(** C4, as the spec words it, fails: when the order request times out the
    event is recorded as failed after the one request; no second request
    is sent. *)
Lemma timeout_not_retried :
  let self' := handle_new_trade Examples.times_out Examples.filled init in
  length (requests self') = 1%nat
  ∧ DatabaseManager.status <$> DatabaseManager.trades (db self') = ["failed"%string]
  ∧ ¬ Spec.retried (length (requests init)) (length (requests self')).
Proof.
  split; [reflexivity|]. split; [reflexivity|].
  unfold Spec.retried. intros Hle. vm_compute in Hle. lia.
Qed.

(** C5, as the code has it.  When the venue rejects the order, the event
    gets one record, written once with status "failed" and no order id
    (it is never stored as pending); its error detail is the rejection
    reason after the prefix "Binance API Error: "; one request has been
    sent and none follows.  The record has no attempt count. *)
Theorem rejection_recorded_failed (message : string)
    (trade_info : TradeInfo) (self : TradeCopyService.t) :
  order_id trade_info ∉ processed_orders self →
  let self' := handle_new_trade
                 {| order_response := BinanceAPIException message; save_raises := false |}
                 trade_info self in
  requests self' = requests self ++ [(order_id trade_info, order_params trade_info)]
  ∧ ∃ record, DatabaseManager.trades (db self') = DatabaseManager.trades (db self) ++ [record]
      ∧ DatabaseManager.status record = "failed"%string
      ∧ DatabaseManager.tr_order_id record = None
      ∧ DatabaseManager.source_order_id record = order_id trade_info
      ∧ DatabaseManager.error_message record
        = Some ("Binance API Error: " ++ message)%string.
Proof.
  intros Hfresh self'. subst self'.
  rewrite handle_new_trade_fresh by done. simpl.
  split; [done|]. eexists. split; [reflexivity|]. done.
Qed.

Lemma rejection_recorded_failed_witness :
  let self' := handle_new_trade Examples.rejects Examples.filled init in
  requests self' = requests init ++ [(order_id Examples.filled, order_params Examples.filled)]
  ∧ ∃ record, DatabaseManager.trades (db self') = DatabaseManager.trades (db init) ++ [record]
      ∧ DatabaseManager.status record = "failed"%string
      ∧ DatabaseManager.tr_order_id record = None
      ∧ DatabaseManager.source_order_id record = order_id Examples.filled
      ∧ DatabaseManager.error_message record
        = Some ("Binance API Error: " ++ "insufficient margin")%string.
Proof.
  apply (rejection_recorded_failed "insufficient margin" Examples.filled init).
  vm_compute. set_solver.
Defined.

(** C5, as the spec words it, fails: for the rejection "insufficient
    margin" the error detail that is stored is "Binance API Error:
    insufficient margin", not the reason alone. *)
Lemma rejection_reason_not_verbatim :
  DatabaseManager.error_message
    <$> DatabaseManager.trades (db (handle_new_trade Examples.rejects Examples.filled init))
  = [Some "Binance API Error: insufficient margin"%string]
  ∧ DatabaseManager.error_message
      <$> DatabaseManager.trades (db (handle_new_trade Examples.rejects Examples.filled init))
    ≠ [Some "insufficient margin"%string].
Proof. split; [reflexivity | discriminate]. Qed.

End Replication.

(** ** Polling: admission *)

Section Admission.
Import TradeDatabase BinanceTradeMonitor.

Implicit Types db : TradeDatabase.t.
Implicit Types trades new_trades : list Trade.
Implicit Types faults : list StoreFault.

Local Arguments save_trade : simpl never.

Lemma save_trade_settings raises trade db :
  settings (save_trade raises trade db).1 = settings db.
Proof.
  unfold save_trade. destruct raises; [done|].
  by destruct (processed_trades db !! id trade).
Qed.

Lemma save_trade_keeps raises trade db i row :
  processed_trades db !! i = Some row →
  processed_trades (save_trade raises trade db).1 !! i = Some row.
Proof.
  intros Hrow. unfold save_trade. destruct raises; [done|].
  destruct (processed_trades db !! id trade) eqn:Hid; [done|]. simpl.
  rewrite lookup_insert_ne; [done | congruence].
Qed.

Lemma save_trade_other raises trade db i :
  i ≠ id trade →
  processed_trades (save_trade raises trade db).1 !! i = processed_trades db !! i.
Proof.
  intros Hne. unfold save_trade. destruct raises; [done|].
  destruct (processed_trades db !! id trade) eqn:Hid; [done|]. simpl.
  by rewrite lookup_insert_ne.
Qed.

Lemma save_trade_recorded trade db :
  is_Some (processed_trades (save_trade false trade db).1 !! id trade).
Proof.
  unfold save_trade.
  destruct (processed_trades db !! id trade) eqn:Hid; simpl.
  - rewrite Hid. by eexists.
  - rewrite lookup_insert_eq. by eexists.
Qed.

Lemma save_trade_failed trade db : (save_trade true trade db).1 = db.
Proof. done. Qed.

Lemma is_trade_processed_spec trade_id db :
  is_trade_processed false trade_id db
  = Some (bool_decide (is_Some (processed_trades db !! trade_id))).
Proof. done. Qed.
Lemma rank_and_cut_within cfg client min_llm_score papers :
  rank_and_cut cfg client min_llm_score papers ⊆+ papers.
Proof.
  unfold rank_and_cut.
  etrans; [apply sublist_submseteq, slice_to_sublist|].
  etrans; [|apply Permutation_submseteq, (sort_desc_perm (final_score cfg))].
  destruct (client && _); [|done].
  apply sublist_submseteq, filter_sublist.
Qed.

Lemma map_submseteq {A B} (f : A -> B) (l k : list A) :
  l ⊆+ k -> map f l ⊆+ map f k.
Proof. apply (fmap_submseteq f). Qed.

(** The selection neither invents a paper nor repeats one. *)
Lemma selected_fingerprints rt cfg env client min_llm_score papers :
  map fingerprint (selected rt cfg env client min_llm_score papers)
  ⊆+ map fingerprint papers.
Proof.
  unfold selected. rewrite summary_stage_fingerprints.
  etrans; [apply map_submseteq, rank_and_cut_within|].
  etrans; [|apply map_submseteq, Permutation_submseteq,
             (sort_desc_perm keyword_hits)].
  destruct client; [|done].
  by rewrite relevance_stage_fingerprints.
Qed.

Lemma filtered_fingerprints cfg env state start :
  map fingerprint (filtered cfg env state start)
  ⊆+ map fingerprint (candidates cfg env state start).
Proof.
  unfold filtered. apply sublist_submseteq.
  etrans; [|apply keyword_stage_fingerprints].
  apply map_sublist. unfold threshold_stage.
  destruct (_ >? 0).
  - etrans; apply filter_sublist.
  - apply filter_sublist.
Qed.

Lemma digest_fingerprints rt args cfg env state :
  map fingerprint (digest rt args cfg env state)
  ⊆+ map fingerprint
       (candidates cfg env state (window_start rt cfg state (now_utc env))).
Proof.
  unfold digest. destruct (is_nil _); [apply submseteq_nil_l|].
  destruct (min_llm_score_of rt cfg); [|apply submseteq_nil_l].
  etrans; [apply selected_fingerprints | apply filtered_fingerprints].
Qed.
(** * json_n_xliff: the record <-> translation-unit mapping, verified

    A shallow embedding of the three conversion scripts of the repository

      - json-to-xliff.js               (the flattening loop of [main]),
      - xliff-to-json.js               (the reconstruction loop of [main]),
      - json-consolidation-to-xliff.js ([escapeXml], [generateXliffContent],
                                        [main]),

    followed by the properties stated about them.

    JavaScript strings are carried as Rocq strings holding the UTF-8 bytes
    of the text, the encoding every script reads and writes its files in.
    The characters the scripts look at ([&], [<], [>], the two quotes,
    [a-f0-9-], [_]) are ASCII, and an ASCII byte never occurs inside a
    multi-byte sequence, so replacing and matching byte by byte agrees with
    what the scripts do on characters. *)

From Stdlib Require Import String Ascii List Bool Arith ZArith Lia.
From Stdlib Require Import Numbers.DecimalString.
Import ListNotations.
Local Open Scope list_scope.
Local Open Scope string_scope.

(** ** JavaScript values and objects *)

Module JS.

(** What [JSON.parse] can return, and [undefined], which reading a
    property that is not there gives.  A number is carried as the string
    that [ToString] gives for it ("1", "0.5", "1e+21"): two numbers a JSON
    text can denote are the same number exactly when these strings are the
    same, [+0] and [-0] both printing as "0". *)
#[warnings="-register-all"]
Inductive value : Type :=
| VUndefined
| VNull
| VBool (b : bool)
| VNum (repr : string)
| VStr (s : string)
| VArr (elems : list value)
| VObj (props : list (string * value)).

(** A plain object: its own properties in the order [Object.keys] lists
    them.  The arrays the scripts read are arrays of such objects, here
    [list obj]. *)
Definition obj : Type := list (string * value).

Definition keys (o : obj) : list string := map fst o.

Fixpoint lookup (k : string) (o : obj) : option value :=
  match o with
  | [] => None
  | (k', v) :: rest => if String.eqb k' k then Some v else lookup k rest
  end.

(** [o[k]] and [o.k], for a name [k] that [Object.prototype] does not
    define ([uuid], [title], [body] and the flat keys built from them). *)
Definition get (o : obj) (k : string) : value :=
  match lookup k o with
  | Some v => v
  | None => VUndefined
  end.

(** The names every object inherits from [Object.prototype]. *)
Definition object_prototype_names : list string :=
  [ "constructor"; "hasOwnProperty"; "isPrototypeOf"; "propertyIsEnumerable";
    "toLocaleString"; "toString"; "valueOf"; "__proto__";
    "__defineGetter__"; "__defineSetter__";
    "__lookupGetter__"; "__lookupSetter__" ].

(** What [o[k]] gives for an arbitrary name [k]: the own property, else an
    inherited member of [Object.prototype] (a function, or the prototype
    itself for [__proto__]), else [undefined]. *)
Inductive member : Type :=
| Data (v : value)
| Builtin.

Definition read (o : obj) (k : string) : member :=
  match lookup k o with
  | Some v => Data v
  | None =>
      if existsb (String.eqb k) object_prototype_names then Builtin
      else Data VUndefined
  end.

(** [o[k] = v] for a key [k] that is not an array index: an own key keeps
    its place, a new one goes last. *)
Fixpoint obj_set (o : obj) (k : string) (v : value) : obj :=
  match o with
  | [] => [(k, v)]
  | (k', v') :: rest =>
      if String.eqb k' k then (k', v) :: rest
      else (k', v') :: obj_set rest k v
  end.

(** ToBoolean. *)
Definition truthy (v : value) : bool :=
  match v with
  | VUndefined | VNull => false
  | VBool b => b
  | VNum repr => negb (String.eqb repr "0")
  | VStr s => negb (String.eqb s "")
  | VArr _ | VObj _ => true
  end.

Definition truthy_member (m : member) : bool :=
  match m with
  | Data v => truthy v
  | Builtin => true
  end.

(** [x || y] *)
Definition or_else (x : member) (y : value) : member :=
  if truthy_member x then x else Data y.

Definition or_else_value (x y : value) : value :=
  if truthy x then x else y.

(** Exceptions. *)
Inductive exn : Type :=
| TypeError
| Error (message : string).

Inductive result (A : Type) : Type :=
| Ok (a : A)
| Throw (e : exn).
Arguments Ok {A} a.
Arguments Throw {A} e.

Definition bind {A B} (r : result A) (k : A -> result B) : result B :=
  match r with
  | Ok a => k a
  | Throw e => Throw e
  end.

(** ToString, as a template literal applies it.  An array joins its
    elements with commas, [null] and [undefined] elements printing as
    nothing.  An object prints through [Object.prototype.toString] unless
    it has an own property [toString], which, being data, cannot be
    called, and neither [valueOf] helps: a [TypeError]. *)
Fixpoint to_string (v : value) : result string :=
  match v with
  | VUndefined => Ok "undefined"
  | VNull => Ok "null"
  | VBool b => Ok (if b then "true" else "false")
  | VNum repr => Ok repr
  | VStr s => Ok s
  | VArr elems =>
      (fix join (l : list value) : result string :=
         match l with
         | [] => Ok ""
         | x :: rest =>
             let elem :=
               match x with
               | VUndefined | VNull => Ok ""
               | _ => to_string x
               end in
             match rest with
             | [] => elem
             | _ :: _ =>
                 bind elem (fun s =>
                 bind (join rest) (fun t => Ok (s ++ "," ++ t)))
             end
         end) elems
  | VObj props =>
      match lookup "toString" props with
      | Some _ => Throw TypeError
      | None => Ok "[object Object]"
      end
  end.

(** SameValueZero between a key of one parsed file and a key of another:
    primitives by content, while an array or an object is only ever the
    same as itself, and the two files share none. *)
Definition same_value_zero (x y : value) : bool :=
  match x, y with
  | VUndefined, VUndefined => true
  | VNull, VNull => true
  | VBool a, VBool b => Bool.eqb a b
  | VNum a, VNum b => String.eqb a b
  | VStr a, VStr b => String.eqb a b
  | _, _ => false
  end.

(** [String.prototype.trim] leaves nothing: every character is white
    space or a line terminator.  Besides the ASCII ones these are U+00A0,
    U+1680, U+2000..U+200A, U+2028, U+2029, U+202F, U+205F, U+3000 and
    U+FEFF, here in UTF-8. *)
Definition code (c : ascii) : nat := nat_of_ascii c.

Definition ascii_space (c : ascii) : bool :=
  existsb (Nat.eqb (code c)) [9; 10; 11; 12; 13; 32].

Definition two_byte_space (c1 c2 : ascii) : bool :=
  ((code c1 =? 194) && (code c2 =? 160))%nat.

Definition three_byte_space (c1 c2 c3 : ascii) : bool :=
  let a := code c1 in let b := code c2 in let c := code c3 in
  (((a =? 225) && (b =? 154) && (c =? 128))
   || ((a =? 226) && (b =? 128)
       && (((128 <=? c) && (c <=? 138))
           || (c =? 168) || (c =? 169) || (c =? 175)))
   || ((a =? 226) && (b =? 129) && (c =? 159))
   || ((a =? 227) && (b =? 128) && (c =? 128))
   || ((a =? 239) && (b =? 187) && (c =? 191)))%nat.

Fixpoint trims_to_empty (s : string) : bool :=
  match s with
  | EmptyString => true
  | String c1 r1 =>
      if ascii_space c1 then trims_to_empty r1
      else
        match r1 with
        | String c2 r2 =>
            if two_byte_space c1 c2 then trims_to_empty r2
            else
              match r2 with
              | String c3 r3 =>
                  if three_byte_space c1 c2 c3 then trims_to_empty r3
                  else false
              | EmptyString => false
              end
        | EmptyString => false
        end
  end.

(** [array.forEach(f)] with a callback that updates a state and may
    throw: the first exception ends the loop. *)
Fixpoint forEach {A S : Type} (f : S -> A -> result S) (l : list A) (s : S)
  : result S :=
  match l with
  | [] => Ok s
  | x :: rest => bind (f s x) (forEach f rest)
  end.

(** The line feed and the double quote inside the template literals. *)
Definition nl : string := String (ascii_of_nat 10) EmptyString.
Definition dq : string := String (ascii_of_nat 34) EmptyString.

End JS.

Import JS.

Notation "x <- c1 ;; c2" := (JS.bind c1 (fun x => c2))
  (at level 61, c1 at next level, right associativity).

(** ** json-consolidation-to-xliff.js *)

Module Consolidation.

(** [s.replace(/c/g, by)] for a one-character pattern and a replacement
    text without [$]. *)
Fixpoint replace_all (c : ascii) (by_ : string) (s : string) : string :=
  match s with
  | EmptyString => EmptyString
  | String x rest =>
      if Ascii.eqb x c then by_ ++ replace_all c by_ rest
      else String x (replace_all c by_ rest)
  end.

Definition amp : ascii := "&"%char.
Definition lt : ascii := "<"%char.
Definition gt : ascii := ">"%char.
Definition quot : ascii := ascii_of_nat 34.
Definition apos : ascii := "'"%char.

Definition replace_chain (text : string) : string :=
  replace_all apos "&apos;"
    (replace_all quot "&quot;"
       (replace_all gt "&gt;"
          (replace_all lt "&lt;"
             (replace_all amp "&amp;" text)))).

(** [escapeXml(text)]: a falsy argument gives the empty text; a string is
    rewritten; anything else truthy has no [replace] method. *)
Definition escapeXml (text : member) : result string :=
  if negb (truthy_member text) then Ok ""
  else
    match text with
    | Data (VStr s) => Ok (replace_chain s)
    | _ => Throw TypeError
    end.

....

▸ ACTIVITY
From the line containing "(** C5, as the spec" down to the line containing "Proof. split; [reflexivity" in the material above, reproduce every line exactly, including the two end lines.

▸ EXERCISE RESULT
(** C5, as the spec words it, fails: for the rejection "insufficient
    margin" the error detail that is stored is "Binance API Error:
    insufficient margin", not the reason alone. *)
Lemma rejection_reason_not_verbatim :
  DatabaseManager.error_message
    <$> DatabaseManager.trades (db (handle_new_trade Examples.rejects Examples.filled init))
  = [Some "Binance API Error: insufficient margin"%string]
  ∧ DatabaseManager.error_message
      <$> DatabaseManager.trades (db (handle_new_trade Examples.rejects Examples.filled init))
    ≠ [Some "insufficient margin"%string].
Proof. split; [reflexivity | discriminate]. Qed.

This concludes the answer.